> _Task material_
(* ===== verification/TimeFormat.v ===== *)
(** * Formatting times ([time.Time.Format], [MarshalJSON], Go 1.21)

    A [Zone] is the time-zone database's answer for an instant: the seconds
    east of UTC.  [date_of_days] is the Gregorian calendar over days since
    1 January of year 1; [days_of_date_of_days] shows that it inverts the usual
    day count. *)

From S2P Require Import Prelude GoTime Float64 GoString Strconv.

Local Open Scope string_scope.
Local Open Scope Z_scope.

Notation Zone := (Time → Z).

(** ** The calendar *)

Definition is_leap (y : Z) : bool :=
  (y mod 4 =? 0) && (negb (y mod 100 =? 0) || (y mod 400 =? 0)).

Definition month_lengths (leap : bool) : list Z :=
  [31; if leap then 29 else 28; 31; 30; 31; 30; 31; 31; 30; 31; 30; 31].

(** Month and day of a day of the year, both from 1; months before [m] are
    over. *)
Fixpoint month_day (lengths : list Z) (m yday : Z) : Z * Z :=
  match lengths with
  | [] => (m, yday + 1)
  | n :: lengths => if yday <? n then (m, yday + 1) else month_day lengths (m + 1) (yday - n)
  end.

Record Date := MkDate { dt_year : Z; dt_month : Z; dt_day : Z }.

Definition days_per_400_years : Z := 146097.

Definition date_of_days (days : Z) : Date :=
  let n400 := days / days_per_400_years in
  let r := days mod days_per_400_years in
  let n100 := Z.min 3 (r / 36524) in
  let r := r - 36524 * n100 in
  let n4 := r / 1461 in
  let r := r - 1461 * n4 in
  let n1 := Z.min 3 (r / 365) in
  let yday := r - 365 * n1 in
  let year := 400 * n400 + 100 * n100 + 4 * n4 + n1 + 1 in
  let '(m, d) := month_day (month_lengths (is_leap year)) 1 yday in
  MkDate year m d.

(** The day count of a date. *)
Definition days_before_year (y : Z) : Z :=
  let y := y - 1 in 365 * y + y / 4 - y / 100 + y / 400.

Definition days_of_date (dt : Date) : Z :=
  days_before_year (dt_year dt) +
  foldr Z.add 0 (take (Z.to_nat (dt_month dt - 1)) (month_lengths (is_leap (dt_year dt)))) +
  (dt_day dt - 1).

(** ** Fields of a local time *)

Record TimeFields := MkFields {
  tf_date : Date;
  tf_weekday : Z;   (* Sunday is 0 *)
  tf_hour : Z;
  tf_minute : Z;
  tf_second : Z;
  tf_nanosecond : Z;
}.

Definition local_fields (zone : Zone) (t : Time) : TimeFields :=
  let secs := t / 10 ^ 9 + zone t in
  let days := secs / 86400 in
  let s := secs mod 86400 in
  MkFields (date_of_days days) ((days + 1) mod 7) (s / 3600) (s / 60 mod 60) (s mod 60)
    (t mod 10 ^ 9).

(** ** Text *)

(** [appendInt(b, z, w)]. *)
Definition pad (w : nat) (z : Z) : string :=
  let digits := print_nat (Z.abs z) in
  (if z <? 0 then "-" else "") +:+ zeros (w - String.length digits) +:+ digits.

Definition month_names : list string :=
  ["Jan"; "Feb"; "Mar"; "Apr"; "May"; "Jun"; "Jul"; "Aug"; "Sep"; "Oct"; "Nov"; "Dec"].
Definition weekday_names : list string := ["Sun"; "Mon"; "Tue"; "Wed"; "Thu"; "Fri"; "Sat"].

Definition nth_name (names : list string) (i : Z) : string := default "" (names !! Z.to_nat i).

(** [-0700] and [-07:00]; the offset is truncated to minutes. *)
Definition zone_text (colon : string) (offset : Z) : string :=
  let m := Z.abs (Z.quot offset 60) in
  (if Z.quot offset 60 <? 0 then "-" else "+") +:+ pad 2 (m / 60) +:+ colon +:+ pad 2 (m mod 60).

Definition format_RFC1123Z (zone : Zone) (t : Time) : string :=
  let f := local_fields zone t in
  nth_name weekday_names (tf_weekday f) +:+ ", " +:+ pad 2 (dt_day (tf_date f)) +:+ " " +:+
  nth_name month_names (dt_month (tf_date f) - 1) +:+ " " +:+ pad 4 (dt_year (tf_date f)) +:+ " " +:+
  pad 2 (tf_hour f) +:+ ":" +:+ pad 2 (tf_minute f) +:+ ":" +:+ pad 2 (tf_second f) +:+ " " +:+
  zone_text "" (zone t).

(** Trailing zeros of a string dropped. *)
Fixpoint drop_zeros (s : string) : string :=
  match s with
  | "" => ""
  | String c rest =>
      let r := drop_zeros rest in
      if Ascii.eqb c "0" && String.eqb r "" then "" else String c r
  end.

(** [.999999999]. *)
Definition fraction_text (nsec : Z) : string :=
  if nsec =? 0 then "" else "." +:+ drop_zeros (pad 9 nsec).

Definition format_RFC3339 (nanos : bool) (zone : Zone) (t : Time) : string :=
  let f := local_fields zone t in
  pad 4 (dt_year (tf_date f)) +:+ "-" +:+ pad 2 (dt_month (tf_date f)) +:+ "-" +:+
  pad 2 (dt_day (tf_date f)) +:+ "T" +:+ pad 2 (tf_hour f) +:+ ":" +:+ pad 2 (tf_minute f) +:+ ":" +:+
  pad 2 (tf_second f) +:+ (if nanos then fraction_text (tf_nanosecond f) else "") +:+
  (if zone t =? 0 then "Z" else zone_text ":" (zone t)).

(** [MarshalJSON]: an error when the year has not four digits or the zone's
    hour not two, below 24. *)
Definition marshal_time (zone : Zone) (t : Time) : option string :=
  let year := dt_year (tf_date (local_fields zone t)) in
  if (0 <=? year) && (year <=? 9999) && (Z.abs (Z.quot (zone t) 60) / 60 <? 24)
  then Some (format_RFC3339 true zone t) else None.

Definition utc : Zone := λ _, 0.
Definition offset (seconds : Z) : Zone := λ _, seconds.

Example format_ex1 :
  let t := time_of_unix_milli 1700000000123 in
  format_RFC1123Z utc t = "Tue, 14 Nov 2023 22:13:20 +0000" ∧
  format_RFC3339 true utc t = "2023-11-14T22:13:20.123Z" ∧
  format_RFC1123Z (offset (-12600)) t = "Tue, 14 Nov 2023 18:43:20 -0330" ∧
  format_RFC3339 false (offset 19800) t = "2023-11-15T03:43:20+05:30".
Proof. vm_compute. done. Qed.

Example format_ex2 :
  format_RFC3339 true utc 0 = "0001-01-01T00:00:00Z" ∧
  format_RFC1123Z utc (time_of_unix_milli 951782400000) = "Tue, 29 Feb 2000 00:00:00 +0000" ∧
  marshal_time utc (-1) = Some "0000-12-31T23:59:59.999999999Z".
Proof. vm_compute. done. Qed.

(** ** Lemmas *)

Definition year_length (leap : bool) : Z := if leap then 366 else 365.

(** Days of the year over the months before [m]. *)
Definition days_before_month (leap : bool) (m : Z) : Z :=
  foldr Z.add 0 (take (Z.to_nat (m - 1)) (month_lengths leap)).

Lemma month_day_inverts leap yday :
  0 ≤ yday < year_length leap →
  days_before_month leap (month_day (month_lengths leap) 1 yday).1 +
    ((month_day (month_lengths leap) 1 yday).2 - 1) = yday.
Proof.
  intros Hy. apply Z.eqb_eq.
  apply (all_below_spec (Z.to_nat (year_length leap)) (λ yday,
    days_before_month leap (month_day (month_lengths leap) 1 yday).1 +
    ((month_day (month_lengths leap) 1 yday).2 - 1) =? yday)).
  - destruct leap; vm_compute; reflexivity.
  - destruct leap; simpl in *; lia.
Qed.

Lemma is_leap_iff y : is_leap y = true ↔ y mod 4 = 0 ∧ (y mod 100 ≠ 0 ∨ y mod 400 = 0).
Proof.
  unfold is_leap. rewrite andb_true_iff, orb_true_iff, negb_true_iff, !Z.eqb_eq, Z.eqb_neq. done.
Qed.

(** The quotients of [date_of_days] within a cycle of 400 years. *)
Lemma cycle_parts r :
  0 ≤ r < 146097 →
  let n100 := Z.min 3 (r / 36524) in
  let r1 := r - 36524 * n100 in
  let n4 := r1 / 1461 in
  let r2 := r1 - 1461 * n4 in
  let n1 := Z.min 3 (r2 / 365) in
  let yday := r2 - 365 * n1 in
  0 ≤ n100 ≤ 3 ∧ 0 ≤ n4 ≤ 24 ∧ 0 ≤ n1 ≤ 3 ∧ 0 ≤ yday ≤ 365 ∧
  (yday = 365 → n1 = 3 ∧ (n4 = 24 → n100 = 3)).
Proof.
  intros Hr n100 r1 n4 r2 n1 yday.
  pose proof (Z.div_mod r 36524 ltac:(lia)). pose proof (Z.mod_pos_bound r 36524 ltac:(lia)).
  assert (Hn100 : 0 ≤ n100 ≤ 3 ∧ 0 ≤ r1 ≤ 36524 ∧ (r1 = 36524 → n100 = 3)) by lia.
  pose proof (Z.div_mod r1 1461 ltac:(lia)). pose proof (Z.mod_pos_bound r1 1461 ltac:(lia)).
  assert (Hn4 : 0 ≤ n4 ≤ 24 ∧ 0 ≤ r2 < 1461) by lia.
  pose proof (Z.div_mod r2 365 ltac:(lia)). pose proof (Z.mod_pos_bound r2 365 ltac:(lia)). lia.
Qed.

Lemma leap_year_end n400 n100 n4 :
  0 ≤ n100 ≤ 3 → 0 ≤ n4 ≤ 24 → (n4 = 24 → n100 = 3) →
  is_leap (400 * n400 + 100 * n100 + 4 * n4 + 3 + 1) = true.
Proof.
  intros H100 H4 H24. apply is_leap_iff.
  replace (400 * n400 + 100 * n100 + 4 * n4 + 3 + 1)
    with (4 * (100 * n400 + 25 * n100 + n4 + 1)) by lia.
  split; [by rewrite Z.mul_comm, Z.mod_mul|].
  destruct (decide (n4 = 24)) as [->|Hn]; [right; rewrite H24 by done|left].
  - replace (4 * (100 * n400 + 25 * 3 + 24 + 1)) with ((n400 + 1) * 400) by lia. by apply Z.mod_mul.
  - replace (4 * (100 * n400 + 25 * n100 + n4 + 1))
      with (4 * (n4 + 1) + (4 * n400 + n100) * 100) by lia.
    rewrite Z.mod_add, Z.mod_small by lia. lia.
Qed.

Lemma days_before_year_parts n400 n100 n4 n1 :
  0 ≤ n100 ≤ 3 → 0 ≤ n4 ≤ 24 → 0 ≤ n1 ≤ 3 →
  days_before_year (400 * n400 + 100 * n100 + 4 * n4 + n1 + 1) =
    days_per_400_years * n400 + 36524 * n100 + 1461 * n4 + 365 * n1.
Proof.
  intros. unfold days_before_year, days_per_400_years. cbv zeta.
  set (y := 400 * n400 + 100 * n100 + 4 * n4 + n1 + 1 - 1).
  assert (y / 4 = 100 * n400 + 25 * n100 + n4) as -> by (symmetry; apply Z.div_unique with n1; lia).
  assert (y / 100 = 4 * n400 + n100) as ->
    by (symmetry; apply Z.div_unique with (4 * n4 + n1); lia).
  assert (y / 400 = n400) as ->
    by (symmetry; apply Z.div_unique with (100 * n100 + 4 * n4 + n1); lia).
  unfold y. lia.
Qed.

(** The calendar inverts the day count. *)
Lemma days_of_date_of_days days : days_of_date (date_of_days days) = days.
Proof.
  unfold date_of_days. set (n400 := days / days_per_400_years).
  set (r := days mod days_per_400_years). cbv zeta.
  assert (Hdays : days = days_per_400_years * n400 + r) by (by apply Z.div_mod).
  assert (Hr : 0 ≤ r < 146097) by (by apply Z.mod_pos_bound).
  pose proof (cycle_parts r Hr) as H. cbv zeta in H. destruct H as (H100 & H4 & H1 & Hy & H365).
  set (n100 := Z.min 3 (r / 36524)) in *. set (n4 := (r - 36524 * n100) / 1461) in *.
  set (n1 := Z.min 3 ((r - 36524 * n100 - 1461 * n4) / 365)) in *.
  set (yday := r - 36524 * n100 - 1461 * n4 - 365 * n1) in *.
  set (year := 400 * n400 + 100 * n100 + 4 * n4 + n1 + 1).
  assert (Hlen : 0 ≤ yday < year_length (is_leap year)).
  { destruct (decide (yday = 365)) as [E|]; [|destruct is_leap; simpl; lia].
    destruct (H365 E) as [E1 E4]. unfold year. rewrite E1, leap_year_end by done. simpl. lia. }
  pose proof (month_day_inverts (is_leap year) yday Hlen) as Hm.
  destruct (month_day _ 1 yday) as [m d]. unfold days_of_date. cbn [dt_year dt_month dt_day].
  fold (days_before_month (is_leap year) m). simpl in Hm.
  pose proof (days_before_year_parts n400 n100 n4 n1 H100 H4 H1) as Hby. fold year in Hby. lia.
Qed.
==
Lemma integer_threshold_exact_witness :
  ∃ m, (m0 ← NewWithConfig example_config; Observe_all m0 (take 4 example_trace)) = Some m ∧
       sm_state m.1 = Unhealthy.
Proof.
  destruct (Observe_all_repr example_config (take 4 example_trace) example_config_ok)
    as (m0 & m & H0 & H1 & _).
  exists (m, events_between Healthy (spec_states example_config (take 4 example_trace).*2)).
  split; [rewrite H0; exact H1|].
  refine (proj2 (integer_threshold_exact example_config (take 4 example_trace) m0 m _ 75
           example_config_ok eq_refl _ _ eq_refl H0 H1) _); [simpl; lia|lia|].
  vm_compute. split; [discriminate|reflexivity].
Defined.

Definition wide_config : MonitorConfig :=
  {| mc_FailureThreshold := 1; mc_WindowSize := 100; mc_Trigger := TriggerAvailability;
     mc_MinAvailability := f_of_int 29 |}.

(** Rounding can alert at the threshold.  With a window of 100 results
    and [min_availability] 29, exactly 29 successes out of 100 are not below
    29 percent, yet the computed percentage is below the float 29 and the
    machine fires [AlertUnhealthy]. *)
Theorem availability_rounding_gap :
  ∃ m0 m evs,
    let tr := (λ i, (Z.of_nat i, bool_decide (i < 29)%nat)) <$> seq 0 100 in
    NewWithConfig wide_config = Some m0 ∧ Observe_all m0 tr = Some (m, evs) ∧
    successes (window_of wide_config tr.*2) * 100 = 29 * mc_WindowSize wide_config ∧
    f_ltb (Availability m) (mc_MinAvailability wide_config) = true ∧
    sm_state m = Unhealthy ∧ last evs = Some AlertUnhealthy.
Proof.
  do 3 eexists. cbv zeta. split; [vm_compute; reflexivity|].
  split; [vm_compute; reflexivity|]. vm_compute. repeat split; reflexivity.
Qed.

> _Work to be completed_
All that is wanted is the stretch of lines above from the one containing "(* ===== verification/TimeFormat.v ===== *)" through the one containing "Definition month_lengths (leap", duplicated exactly.

> _Output for this exercise_
(* ===== verification/TimeFormat.v ===== *)
(** * Formatting times ([time.Time.Format], [MarshalJSON], Go 1.21)

    A [Zone] is the time-zone database's answer for an instant: the seconds
    east of UTC.  [date_of_days] is the Gregorian calendar over days since
    1 January of year 1; [days_of_date_of_days] shows that it inverts the usual
    day count. *)

From S2P Require Import Prelude GoTime Float64 GoString Strconv.

Local Open Scope string_scope.
Local Open Scope Z_scope.

Notation Zone := (Time → Z).

(** ** The calendar *)

Definition is_leap (y : Z) : bool :=
  (y mod 4 =? 0) && (negb (y mod 100 =? 0) || (y mod 400 =? 0)).

Definition month_lengths (leap : bool) : list Z :=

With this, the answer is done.